In the end, it seems that the trading strategy that you are using is not the most important element of becoming a master trader. It is the feedback that you receive from really experienced traders and the quality of the time invested in improving you own mistakes. Now stop thinking how good you are- start seeing how you can improve through concentrated trading effort.
14 thoughts on “10, 000 Hours of Trading”
Bobby Fischer’s success in chess would not have taken place if he had a normal childhood.
Chess was his only outlet, his only focus.
On his death bed his last words were, “nothing is so healing as the human touch”
Successful traders have been quoted as saying that thier success has come at a cost, cost to personal, financial, psychological, health.
This is a serious game, one that requires all the right stuff put together without emotion carried out with precision.
Similar to being a sniper positioned behind enemy lines staying undetected lying in wait until the one shot one kill is executed,
I think I’d rather be the trader, I hate bullets wizzing past my head 🙂
I like this quote, “Professional traders know that going out of the comfort zone is what makes a difference”.
When you were mentored how did this come about, did you seek them or did they offer thier mentoring to you ?
These are great lines here. I am not sure whether B Fischer was made or born, but he for sure worked his pants off every day and night! This hard work is once again a proof that no matter how much you want something, without hard work nothing is accomplishable. I was lucky enough to be first mentored and then improved by trading myself. It takes time and persistence 🙂
The greatest tragedy in life is the waste of human potential.
I don’t think there is a sane sole that does not want to unlock their true potential.
Knowing one has the seeds of greatness but not being abe to access it is most frustrating.
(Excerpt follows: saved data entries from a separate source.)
(* ===== verification/Lifecycle.v ===== *)
(** * Lifecycle: opening and closing what the services hold ([api/main.py],
    [core/config.py], [db/session.py], [redis/manager.py],
    [engines/runtime.py], [engines/market_making/runtime.py],
    [observability/logging.py], [cli/engine.py])

    Calls of SQLAlchemy, Redis, httpx, asyncio and the file system are events
    of a log: [answer n c] says whether the call [c], the [n]th of the log,
    raises. What a service holds at a moment is read off the log, and is
    undefined once something is opened twice or released without being held.
    The code between opening and closing is a parameter. *)

From Stdlib Require Import Ascii.
From S2P Require Import Prelude Rounding PyFloat PyDecimal PyData PyValue Models Json Environment Daemon.

#[local] Open Scope string_scope.
#[local] Open Scope list_scope.

(** ** Logging *)

(** Levels the logging library knows by name. *)
Definition level_of_name : list (string * Z) :=
  [("CRITICAL", 50); ("FATAL", 50); ("ERROR", 40); ("WARN", 30); ("WARNING", 30); ("INFO", 20); ("DEBUG", 10); ("NOTSET", 0)]%Z.

Record RootLogger : Type := mkRoot { rl_handlers : list string; rl_level : Z }.

(** The handlers are replaced before the level is looked up. *)
Definition configure_root (level : string) : SE RootLogger unit :=
  _ ← se_modify (fun r => mkRoot [] (rl_level r));
  _ ← se_modify (fun r => mkRoot (rl_handlers r ++ ["JsonFormatter on stdout"]) (rl_level r));
  match od_get level level_of_name with
  | Some z => se_modify (fun r => mkRoot (rl_handlers r) z)
  | None => se_raise ValueError ("Unknown level: '" +:+ level +:+ "'")
  end.

(** ** Calls and what they hold *)

Inductive Resource : Type :=
  | database_engine | redis_client | db_session | pubsub | bus_task | private_task | rest_client (n : nat).

#[export] Instance Resource_eq_dec : EqDecision Resource.
Proof. solve_decision. Defined.

Inductive Call : Type :=
  | CreateEngine (url : string) (options : dict) | DisposeEngine
  | FromUrl (url : string) (options : dict) | CloseRedis
  | OpenSession | RollbackSession | CloseSession
  | OpenPubSub | Subscribe (channels : list string) | PSubscribe (patterns : list string) | Unsubscribe (channels : list string) | ClosePubSub
  | CreateBusTask | CancelBusTask | CreatePrivateTask | CancelPrivateTask | StopStream
  | OpenClient (n : nat) | CloseClient (n : nat)
  | LoadSettings | ReadConfig | NewEngine (component : string)
  | AddSignalHandler (sig : string) | SetSignal (sig : string)
  | MakeDir (path : string) | WriteHealth (status : string) | Info (message : string)
  | Serve (app host : string) (port : Z) (reload : bool).

Definition opens (c : Call) : option Resource :=
  match c with
  | CreateEngine _ _ => Some database_engine | FromUrl _ _ => Some redis_client | OpenSession => Some db_session
  | OpenPubSub => Some pubsub | CreateBusTask => Some bus_task | CreatePrivateTask => Some private_task
  | OpenClient n => Some (rest_client n) | _ => None
  end.

Definition releases (c : Call) : option Resource :=
  match c with
  | DisposeEngine => Some database_engine | CloseRedis => Some redis_client | CloseSession => Some db_session
  | ClosePubSub => Some pubsub | CancelBusTask => Some bus_task | CancelPrivateTask => Some private_task
  | CloseClient n => Some (rest_client n) | _ => None
  end.
(** * The simulated Azure OpenAI generators ([generator/openai.py])

    A shallow embedding of the three default generators of the simulated
    API -- embeddings, completions and chat completions -- together with
    the deployment resolver and the streaming emitter, and the properties
    of them that the specification states.

    Python values are embedded as the type [json]; handlers run in a small
    state-and-exception monad whose state holds what the module mutates:
    the module-level set [missing_deployment_names], the log, the request
    context's [values] dictionary, and the position in the sources of
    randomness, identifiers, time and filler words. *)

From Stdlib Require Import ZArith Ascii String DecimalString.
From Stdlib Require Import PrimFloat SpecFloat FloatOps FloatAxioms.
From stdpp Require Import gmap strings list.

#[local] Set Warnings "-register-all".
Local Open Scope Z_scope.

(** ** Python values *)

(** What [json.loads] produces and [json.dumps] consumes.  A [dict] is kept
    as the list of its items in insertion order; its keys are distinct. *)
Inductive json : Type :=
| JNull
| JBool (b : bool)
| JInt (n : Z)
| JFloat (f : float)
| JStr (s : string)
| JArr (items : list json)
| JObj (fields : list (string * json)).

Inductive exn : Type :=
| KeyError (key : string)
| TypeError
| AttributeError
| ValueError
| OverflowError
| JSONDecodeError
| UnicodeDecodeError
| RecursionError.

Inductive Result (A : Type) : Type :=
| Ok (a : A)
| Raise (e : exn).
Arguments Ok {A} a.
Arguments Raise {A} e.

(** [d.get(key)] on the items of a dict. *)
Fixpoint assoc (key : string) (fields : list (string * json)) : option json :=
  match fields with
  | [] => None
  | (k, v) :: rest => if String.eqb k key then Some v else assoc key rest
  end.

(** [v[key]] with a string key: a [KeyError] on a dict without the key, a
    [TypeError] on every other value. *)
Definition getitem (v : json) (key : string) : Result json :=
  match v with
  | JObj fields =>
      match assoc key fields with
      | Some x => Ok x
      | None => Raise (KeyError key)
      end
  | _ => Raise TypeError
  end.

(** [v.get(key, default)]: only a dict has the method. *)
Definition get_default (v : json) (key : string) (default : json) : Result json :=
  match v with
  | JObj fields =>
      match assoc key fields with
      | Some x => Ok x
      | None => Ok default
      end
  | _ => Raise AttributeError
  end.

(** Python's truth value of an object, as [if x:] tests it. *)
Definition truthy (v : json) : bool :=
  match v with
  | JNull => false
  | JBool b => b
  | JInt n => negb (n =? 0)
  | JFloat f => negb (PrimFloat.eqb f PrimFloat.zero)
  | JStr s => negb (String.eqb s "")
  | JArr items => match items with [] => false | _ => true end
  | JObj fields => match fields with [] => false | _ => true end
  end.

(** Reading a field of a response body, for stating properties. *)
Definition field (key : string) (v : json) : option json :=
  match v with
  | JObj fields => assoc key fields
  | _ => None
  end.

Definition item (i : nat) (v : json) : option json :=
  match v with
  | JArr items => items !! i
  | _ => None
  end.

(** A path into a value: [v["choices"][0]["delta"]] is the path
    [[Key "choices"; Index 0; Key "delta"]]. *)
Inductive step : Type :=
| Key (key : string)
| Index (i : nat).

Fixpoint at_path (p : list step) (v : json) : option json :=
  match p with
  | [] => Some v
  | Key key :: rest =>
      match field key v with
      | Some x => at_path rest x
      | None => None
      end
  | Index i :: rest =>
      match item i v with
      | Some x => at_path rest x
      | None => None
      end
  end.

(** ** Floating point *)

(** Python's [float] is IEEE 754 binary64, as is Rocq's primitive [float]. *)
Definition TOKEN_TO_WORD_FACTOR : float := 0x1.70a3d70a3d70ap-1%float.

(** [float(n)] for an [int]: rounded to the nearest float, ties to even;
    an [OverflowError] when [n] is out of the range of floats. *)
Definition float_of_int (n : Z) : Result float :=
  let f := SF2Prim (binary_normalize prec emax n 0 false) in
  if PrimFloat.is_infinity f then Raise OverflowError else Ok f.

(** [int(x)] for a [float]: truncation towards zero. *)
Definition int_of_float (x : float) : Result Z :=
  match Prim2SF x with
  | S754_zero _ => Ok 0
  | S754_infinity _ => Raise OverflowError
  | S754_nan => Raise ValueError
  | S754_finite s m e =>
      let a := if 0 <=? e then Z.shiftl (Z.pos m) e else Z.shiftr (Z.pos m) (- e) in
      Ok (if s then - a else a)
  end.

(** [x * v] for a float [x]: an [int] (and a [bool], which is one) is
    converted to a float first; nothing else multiplies with a float. *)
Definition float_mul (x : float) (v : json) : Result float :=
  match v with
  | JInt n =>
      match float_of_int n with
      | Ok y => Ok (PrimFloat.mul x y)
      | Raise e => Raise e
      end
  | JBool b => Ok (PrimFloat.mul x (if b then PrimFloat.one else PrimFloat.zero))
  | JFloat y => Ok (PrimFloat.mul x y)
  | _ => Raise TypeError
  end.

(** ** Strings *)

Definition newline : string := String (ascii_of_nat 10) EmptyString.

(** [s.split(sep)] for a separator of one character: the pieces between
    separators; the empty string has one piece, itself. *)
Fixpoint split_on (sep : ascii) (s : string) : list string :=
  match s with
  | EmptyString => [EmptyString]
  | String c rest =>
      if Ascii.eqb c sep then EmptyString :: split_on sep rest
      else match split_on sep rest with
           | w :: ws => String c w :: ws
           | [] => [String c EmptyString]
           end
  end.

Definition split_space (s : string) : list string := split_on " " s.

(** [" ".join(ws)]. *)
Definition join_space (ws : list string) : string := String.concat " " ws.
(** * Relevant Segment Extraction: the notebook's helper functions

    A shallow embedding of the code cells of the "Relevant Segment
    Extraction (RSE)" notebook (second document of
    [all_rag_techniques/simple_rag.ipynb]): [get_best_segments],
    [rerank_chunks] and the chunk value it computes, [split_into_chunks]
    and [print_document_segment].

    Each function is modelled as its [def] statement is written, slips
    included: a name that no cell binds is looked up and raises
    [NameError], and a function whose body ends without a [return]
    returns [None].

    Python values are modelled as follows: [int] as [Z], [float] as the
    IEEE binary64 numbers of [PrimFloat] (as real numbers where the
    exponential is involved), [str] as [string], lists as [list], [None]
    as [None], a raised exception as the [Raise] constructor of [result].

    The first part holds the definitions, the second part the lemmas and
    theorems. *)

From Stdlib Require Import Reals Lra.
From Stdlib Require Import ZArith List Bool String Ascii Lia Floats.
From Stdlib Require Import DecimalString.
Import ListNotations.
Local Open Scope Z_scope.

Set Warnings "-inexact-float".

(** * Part I: definitions *)

(** ** The Python runtime *)

Module Py.

Inductive exn : Type :=
| NameError (name : string)
| TypeError (msg : string)
| IndexError.

Inductive result (A : Type) : Type :=
| Ok (a : A)
| Raise (e : exn).

Arguments Ok {A} a.
Arguments Raise {A} e.

Definition bind {A B : Type} (c : result A) (k : A -> result B) : result B :=
  match c with
  | Ok a => k a
  | Raise e => Raise e
  end.

Definition raises {A : Type} (c : result A) : Prop :=
  exists e, c = Raise e.

(** A [for] loop whose body may raise: the state is threaded through the
    iterations, [continue] is the body returning the state unchanged. *)
Fixpoint for_each {S X : Type} (xs : list X) (body : S -> X -> result S)
  (s : S) : result S :=
  match xs with
  | [] => Ok s
  | x :: xs' => bind (body s x) (for_each xs' body)
  end.

(** [range(lo, hi)] *)
Definition range (lo hi : Z) : list Z :=
  map (fun k => lo + Z.of_nat k) (seq 0 (Z.to_nat (hi - lo))).

(** [len(xs)] *)
Definition len {A : Type} (xs : list A) : Z := Z.of_nat (List.length xs).

(** [xs[i]]: a negative index counts from the end, an index out of range
    raises [IndexError]. *)
Definition getitem {A : Type} (xs : list A) (i : Z) : result A :=
  let j := if i <? 0 then i + len xs else i in
  if j <? 0 then Raise IndexError
  else match nth_error xs (Z.to_nat j) with
       | Some x => Ok x
       | None => Raise IndexError
       end.

(** [xs[lo:hi]]: bounds are clamped to the list, negative ones count from
    the end. *)
Definition slice {A : Type} (xs : list A) (lo hi : Z) : list A :=
  let clamp i := Z.max 0 (Z.min (len xs) (if i <? 0 then i + len xs else i)) in
  firstn (Z.to_nat (clamp hi - clamp lo)) (skipn (Z.to_nat (clamp lo)) xs).

(** [sum(xs)]: the items are added from left to right, starting from
    zero. *)
Definition py_sum (xs : list float) : float :=
  fold_left PrimFloat.add xs PrimFloat.zero.

End Py.

Import Py.

Declare Scope py_scope.
Delimit Scope py_scope with py.
Notation "x <- c ;; k" := (bind c (fun x => k))
  (at level 61, c at next level, right associativity) : py_scope.
Local Open Scope py_scope.

(** ** The segment search: [get_best_segments]

    The two nested [for] loops and the [while] loop are written over the
    test that decides whether a candidate window overlaps an already
    selected segment; the source's own expression is plugged in below
    ([any_overlap], [get_best_segments]). *)

Definition segment : Type := (Z * Z)%type.

(** The pair [(best_segment, best_value)] of the inner search;
    [best_segment = None] is Python's [None]. *)
Definition best : Type := (option segment * float)%type.

Section Search.

Variable overlap_test : Z -> Z -> list segment -> result bool.

Variable relevance_values : list float.
Variables max_length overall_max_length : Z.
Variable minimum_value : float.

(** [sum(relevance_values[start:end])] *)
Definition segment_value (seg : segment) : float :=
  py_sum (slice relevance_values (fst seg) (snd seg)).

Section Iteration.

Variable best_segments : list segment.
Variable total_length : Z.

(** Body of [for end in range(start+1, min(start+max_length+1,
    len(relevance_values)+1))]. *)
Definition end_body (start : Z) (b : best) (end_ : Z) : result best :=
  last <- getitem relevance_values (end_ - 1) ;;
  (* Skip over negative value ending points *)
  if (last <? 0)%float then Ok b else
  (* skip the window if it overlaps one of the best segments *)
  overlapping <- overlap_test start end_ best_segments ;;
  if overlapping then Ok b else
  (* skip the window if it would push us over the overall max length *)
  if total_length + end_ - start >? overall_max_length then Ok b else
  let value := segment_value (start, end_) in
  if (snd b <? value)%float
  then Ok (Some (start, end_), value)
  else Ok b.

(** Body of [for start in range(len(relevance_values))]. *)
Definition start_body (b : best) (start : Z) : result best :=
  first <- getitem relevance_values start ;;
  (* Skip over negative value starting points *)
  if (first <? 0)%float then Ok b else
  for_each
    (range (start + 1)
           (Z.min (start + max_length + 1) (len relevance_values + 1)))
    (end_body start) b.

(** "find the best remaining segment": one pass of the two nested loops,
    started from [best_segment = None], [best_value = -1000]. *)
Definition find_best : result best :=
  for_each (range 0 (len relevance_values)) start_body
           (None, (-1000)%float).

End Iteration.

(** One evaluation of the condition and body of [while total_length <
    overall_max_length], on the locals [best_segments], [scores] and
    [total_length]; [continue] is the rest of the execution.  The value
    is the state of the locals [best_segments] and [scores] when the loop
    is left. *)
Definition while_step (best_segments : list segment) (scores : list float)
  (total_length : Z)
  (continue : list segment -> list float -> Z ->
              result (list segment * list float))
  : result (list segment * list float) :=
  if total_length <? overall_max_length then
    b <- find_best best_segments total_length ;;
    match b with
    | (None, _) => Ok (best_segments, scores)
    | (Some best_segment, best_value) =>
      if (best_value <? minimum_value)%float
      then Ok (best_segments, scores)
      else continue (best_segments ++ [best_segment])
                    (scores ++ [best_value])
                    (total_length + (snd best_segment - fst best_segment))
    end
  else Ok (best_segments, scores).

(** The [while] loop, run on the locals.  Every iteration that does not
    leave the loop adds at least one chunk to [total_length], so
    [fuel >= overall_max_length - total_length] iterations are never
    exhausted before the loop condition fails ([while_loop_fuel]). *)
Fixpoint while_loop (fuel : nat) (best_segments : list segment)
  (scores : list float) (total_length : Z)
  : result (list segment * list float) :=
  match fuel with
  | O => Ok (best_segments, scores)
  | S fuel' =>
    while_step best_segments scores total_length (while_loop fuel')
  end.

(** The body of the function: [best_segments = []], [scores = []],
    [total_length = 0] and the [while] loop.  The [def] statement ends
    with the loop: the line [return best_segments, scores] that follows
    it is written at column 0, outside the function.  A call that leaves
    the loop therefore returns [None], the value of a function that ends
    without a [return] statement, and the two lists are dropped. *)
Definition get_best_segments_with
  : result (option (list segment * list float)) :=
  locals <- while_loop (Z.to_nat overall_max_length) [] [] 0 ;;
  Ok None.

End Search.

(** *** The overlap test of the source

    [any(start < seg_end and end > seg_start, seg_end in best_segments)].
    The arguments of a call are evaluated from left to right before the
    call.  [seg_end] and [seg_start] are not locals of
    [get_best_segments], so they are read from the module's globals. *)

Definition globals : Type := string -> option Z.

Definition load_global (g : globals) (name : string) : result Z :=
  match g name with
  | Some v => Ok v
  | None => Raise (NameError name)
  end.

(** The builtin [any] called with the given positional arguments. *)
Definition builtin_any (args : list bool) : result bool :=
  match args with
  | [_] => Raise (TypeError "'bool' object is not iterable")
  | _ => Raise (TypeError "any() takes exactly one argument")
  end.

Definition any_overlap (g : globals) (start end_ : Z)
  (best_segments : list segment) : result bool :=
  seg_end <- load_global g "seg_end" ;;
  arg1 <- (if start <? seg_end
           then seg_start <- load_global g "seg_start" ;; Ok (end_ >? seg_start)
           else Ok false) ;;
  seg_end' <- load_global g "seg_end" ;;
  (* an integer is equal to none of the tuples of [best_segments] *)
  let arg2 := existsb (fun _ : segment => false) best_segments in
  builtin_any [arg1; arg2].

(** The integer-valued names bound at the top level of the notebook;
    no cell binds [seg_start] or [seg_end]. *)
Definition notebook_globals : globals :=
  fun name =>
    if String.eqb name "max_length" then Some 20
    else if String.eqb name "overall_max_length" then Some 30
    else None.

(** [get_best_segments(relevance_values, max_length, overall_max_length,
    minimum_value)], as its [def] statement is written: the overlap
    expression of line 617 as it stands, and no [return] statement. *)
Definition get_best_segments (relevance_values : list float)
  (max_length overall_max_length : Z) (minimum_value : float)
  : result (option (list segment * list float)) :=
  get_best_segments_with (any_overlap notebook_globals)
    relevance_values max_length overall_max_length minimum_value.

(** The window held by a pass, if any, has at least one chunk. *)
Definition advancing (b : best) : Prop :=
  match fst b with
  | Some w => fst w < snd w
  | None => True
  end.

(** ** The chunk value of [rerank_chunks]

    [chunk_values[index] = np.exp(-i/decay_rate)*absolute_relevance_value]
    where [i] is the rank of the chunk in the reranker's answer and
    [absolute_relevance_value = transform(relevance_score)].  The value is
    modelled over the real numbers.  The source computes it in binary64,
    where the exponential is rounded and, for ranks in the tens of
    thousands, underflows to [0.0]: the theorems on [chunk_value] state
    bounds and weak inequalities, which rounding preserves, and no strict
    inequality between the values at two ranks. *)

Section ChunkValue.

Local Open Scope R_scope.

(** [scipy.special.betainc(0.4, 0.4, x)], the regularised incomplete beta
    function that [beta.cdf] evaluates for [x] inside the support. *)
Variable betainc : R -> R.

(** [transform(x) = beta.cdf(x, 0.4, 0.4)]: the distribution function is
    [0] at and below the lower end of the support, [1] at and above its
    upper end, and the incomplete beta function in between. *)
Definition transform (x : R) : R :=
  if Rle_dec x 0 then 0
  else if Rle_dec 1 x then 1
  else betainc x.

Definition decay_rate : R := 30.

(** The value given to the chunk of rank [i] and raw relevance [raw]. *)
Definition chunk_value (i : nat) (raw : R) : R :=
  exp (- INR i / decay_rate) * transform raw.

End ChunkValue.

(** ** Chunking: [split_into_chunks]

    The splitter classes come from the [langchain_text_splitters] package,
    which is not part of the repository: a class is a parameter of the
    model, looked up under the name the source uses. *)

Record Document : Type := { page_content : string }.

Record TextSplitter : Type :=
  { create_documents : list string -> result (list Document) }.

(** [len(s)] for a string. *)
Definition str_len (s : string) : Z := Z.of_nat (String.length s).

(** A class of text splitters, called as [cls(x, chunk_overlap=..,
    length_function=..)] with one positional argument and two keyword
    arguments.  (The package's recursive splitter takes its list of
    separators as first positional parameter, not the chunk size.) *)
Definition splitter_class : Type :=
  Z -> Z -> (string -> Z) -> result TextSplitter.

(** The splitter classes that the names of a module are bound to. *)
Definition classes : Type := string -> option splitter_class.

Definition load_class (c : classes) (name : string)
  : result splitter_class :=
  match c name with
  | Some cls => Ok cls
  | None => Raise (NameError name)
  end.

Section Chunker.

Variable c : classes.

Definition split_into_chunks_with (text : string) (chunk_size : Z)
  : result (list string) :=
  RecursiveCharacterTextSpliter <-
    load_class c "RecursiveCharacterTextSpliter" ;;
  text_splitter <- RecursiveCharacterTextSpliter chunk_size 0 str_len ;;
  texts <- create_documents text_splitter [text] ;;
  let chunks := map page_content texts in
  Ok chunks.

End Chunker.

(** The classes bound in the notebook.  Its only import of a splitter,
    [from langchain_text_splitters import RecursiveCharacterTextSpliter],
    names a class that the package does not define (the class is
    [RecursiveCharacterTextSplitter], as [encode_pdf] of the first
    notebook spells it): the statement raises [ImportError] and binds
    nothing. *)
Definition notebook_classes : classes := fun _ => None.

(** [split_into_chunks(text, chunk_size)], as its [def] statement is
    written. *)
Definition split_into_chunks (text : string) (chunk_size : Z)
  : result (list string) :=
  split_into_chunks_with notebook_classes text chunk_size.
That was well said! I cannot agree more with you than that
how to find a mentor
I have a mentorship programme here: https://priceactioncourse.colibritrader.com/
A slight divergence though. I agree that it takes deliberate, correct, and consistent practice to get profitable. However, I am also of the opinion that the 10,000 hour rule shouldn’t be taken too literally. Sure, if you want to be *world* class at something, that’s what it would take, but if your *initial* goal is to only be above average (and in many cases, that is enough), you could make do with much less than 10,000 hours of deliberate practice. Whilst many beginners underestimate the effort that is required to turn profitable, encountering the 10,000 hr rule at various forums etc. actually might discourage them from ever getting on this journey at all. It all should be taken in perspective, is what I am saying I guess. Would love your take on this.
IMHO 10,000 hours is just the stepping stone! You need more than that to become consistently profitable trader or consistently good in anything. I read somewhere else it takes 20,000 hours. Truth is that it is very personal and whereas it might take 10K hours someone to master a skill, it might take over 20K hours another person. Therefore, we should not think in exact terms, since nothing is precise in life. We should just take this rule as a guideline and as a motivation to build on something bigger and better and ever more consistent than humanly possible. Let the next 10,000 hour be just the starting point of an exciting journey to conquering your fears!